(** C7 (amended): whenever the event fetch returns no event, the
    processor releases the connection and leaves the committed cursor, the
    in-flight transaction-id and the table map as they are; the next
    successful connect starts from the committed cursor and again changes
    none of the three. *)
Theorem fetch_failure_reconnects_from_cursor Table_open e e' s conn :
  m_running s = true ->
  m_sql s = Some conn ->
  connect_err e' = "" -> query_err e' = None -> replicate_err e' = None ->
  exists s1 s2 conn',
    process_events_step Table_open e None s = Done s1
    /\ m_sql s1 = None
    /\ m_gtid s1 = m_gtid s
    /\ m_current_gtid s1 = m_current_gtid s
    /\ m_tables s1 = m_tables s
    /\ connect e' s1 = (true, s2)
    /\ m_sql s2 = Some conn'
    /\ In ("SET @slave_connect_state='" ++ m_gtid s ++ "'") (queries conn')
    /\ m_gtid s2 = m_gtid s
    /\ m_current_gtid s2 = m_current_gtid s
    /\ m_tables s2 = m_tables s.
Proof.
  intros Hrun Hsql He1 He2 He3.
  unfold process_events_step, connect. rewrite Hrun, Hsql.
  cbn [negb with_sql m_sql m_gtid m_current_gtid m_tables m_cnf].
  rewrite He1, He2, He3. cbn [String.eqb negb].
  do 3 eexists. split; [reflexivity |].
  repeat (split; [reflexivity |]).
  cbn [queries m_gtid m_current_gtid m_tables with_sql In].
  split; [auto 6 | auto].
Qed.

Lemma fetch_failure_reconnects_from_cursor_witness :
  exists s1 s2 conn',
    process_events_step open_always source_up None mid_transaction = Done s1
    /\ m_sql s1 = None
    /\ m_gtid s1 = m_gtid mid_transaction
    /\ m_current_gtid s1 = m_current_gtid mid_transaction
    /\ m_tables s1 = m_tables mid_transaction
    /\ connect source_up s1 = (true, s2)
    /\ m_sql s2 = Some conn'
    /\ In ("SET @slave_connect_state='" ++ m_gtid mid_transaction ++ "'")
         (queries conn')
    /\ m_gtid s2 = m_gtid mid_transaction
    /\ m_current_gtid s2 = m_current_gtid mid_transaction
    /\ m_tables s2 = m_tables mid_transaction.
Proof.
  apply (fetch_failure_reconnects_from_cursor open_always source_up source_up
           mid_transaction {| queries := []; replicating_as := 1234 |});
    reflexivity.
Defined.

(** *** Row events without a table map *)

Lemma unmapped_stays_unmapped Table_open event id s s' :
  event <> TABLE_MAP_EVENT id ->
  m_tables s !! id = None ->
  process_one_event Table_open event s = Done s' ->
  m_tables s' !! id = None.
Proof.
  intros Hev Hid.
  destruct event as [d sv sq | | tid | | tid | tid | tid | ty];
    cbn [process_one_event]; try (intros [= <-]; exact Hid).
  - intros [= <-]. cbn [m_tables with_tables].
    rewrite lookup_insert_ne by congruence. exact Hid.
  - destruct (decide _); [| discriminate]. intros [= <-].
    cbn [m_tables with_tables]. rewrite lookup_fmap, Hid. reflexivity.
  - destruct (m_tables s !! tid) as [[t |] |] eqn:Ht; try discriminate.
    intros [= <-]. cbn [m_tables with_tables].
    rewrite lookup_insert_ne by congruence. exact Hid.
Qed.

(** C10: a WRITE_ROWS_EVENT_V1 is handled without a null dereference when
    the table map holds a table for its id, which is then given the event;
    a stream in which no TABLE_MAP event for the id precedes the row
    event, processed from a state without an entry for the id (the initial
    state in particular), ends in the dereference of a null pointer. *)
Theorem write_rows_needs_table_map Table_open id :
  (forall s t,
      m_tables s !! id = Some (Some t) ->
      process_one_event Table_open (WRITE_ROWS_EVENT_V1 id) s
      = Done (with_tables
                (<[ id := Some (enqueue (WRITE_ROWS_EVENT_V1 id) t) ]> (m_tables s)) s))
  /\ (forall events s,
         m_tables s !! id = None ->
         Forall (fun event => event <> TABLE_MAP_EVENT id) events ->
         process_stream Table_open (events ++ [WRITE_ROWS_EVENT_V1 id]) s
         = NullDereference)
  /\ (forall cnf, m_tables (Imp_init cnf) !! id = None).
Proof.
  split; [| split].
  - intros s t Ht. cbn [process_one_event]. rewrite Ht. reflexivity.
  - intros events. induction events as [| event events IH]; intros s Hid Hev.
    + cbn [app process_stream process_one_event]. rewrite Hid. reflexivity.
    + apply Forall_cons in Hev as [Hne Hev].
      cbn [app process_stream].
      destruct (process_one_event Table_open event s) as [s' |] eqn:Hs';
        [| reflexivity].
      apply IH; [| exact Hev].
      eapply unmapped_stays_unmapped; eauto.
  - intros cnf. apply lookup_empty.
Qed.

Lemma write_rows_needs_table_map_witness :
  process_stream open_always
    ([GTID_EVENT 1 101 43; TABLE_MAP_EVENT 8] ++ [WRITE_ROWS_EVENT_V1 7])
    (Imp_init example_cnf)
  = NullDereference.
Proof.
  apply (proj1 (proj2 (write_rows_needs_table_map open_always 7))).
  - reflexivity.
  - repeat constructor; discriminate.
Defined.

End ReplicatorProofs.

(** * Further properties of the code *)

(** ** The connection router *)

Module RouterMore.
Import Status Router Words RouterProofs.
==
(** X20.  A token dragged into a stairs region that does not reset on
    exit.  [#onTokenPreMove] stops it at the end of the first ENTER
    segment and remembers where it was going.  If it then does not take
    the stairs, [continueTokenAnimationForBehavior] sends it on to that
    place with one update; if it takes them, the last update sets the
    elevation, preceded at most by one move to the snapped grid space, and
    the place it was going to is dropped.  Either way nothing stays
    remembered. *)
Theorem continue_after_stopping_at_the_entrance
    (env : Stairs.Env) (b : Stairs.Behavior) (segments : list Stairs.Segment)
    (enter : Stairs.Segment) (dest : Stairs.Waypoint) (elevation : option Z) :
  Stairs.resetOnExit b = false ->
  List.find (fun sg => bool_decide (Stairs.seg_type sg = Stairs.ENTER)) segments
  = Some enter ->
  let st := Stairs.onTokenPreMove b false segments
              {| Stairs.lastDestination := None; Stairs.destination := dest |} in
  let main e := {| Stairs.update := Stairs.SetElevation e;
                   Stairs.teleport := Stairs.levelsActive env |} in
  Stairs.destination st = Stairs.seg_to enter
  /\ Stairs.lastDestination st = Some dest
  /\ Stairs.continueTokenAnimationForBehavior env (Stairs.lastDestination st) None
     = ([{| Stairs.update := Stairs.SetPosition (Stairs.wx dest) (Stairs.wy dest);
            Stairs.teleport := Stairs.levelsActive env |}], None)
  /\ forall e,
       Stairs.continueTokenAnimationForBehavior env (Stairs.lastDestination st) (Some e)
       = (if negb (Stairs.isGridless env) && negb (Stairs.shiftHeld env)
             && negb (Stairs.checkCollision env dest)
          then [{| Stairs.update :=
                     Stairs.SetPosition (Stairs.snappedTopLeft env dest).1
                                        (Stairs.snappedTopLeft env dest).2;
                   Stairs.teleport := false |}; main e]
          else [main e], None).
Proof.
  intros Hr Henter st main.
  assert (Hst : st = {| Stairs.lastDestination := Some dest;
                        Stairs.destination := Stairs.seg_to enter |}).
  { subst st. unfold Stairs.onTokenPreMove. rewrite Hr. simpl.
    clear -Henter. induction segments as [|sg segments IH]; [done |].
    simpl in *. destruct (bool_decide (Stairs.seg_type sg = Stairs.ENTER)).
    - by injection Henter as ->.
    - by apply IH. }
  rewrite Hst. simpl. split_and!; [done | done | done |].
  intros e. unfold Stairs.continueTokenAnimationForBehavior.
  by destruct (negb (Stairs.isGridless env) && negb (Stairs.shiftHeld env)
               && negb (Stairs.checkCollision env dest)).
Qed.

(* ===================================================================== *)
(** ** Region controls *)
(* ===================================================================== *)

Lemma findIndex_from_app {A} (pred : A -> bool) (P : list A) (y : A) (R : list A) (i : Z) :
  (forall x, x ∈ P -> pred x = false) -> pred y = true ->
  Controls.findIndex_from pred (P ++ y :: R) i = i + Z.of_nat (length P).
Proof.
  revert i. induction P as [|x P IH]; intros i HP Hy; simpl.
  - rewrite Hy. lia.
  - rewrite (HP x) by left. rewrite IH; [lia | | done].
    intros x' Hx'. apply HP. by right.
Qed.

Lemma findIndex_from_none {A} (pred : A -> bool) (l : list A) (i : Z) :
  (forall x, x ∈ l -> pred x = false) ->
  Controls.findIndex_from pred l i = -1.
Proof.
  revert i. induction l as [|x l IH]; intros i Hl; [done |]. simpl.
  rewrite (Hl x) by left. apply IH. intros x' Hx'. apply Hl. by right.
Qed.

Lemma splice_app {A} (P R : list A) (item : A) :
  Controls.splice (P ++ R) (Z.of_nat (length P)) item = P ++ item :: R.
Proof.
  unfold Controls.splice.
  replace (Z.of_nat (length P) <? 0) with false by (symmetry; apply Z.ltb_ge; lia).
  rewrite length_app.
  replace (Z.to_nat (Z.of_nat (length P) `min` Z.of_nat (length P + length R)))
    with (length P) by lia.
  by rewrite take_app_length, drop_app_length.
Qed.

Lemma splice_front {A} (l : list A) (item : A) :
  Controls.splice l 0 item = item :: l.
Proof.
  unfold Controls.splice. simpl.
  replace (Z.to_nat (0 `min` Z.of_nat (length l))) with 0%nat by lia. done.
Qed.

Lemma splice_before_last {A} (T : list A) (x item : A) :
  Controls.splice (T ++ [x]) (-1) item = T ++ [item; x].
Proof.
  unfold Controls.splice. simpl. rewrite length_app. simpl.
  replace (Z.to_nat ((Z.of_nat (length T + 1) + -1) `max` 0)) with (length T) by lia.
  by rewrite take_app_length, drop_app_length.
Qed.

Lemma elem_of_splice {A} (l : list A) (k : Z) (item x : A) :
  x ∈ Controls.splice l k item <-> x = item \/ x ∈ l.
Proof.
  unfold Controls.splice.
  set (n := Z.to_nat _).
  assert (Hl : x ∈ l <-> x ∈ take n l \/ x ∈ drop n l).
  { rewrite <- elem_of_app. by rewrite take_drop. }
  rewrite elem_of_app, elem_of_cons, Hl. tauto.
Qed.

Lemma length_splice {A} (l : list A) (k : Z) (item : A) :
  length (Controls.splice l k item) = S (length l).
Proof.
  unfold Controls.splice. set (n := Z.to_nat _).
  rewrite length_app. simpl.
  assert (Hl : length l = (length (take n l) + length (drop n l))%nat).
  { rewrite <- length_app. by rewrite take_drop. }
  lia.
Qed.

■ WHAT YOU WILL DO
Would you output, from the records above, exactly the run of lines that starts at the line containing "Module RouterMore." and ends at the line containing "Import Status Router Words RouterProofs.", and only that run?

■ TASK ANSWER
Module RouterMore.
Import Status Router Words RouterProofs.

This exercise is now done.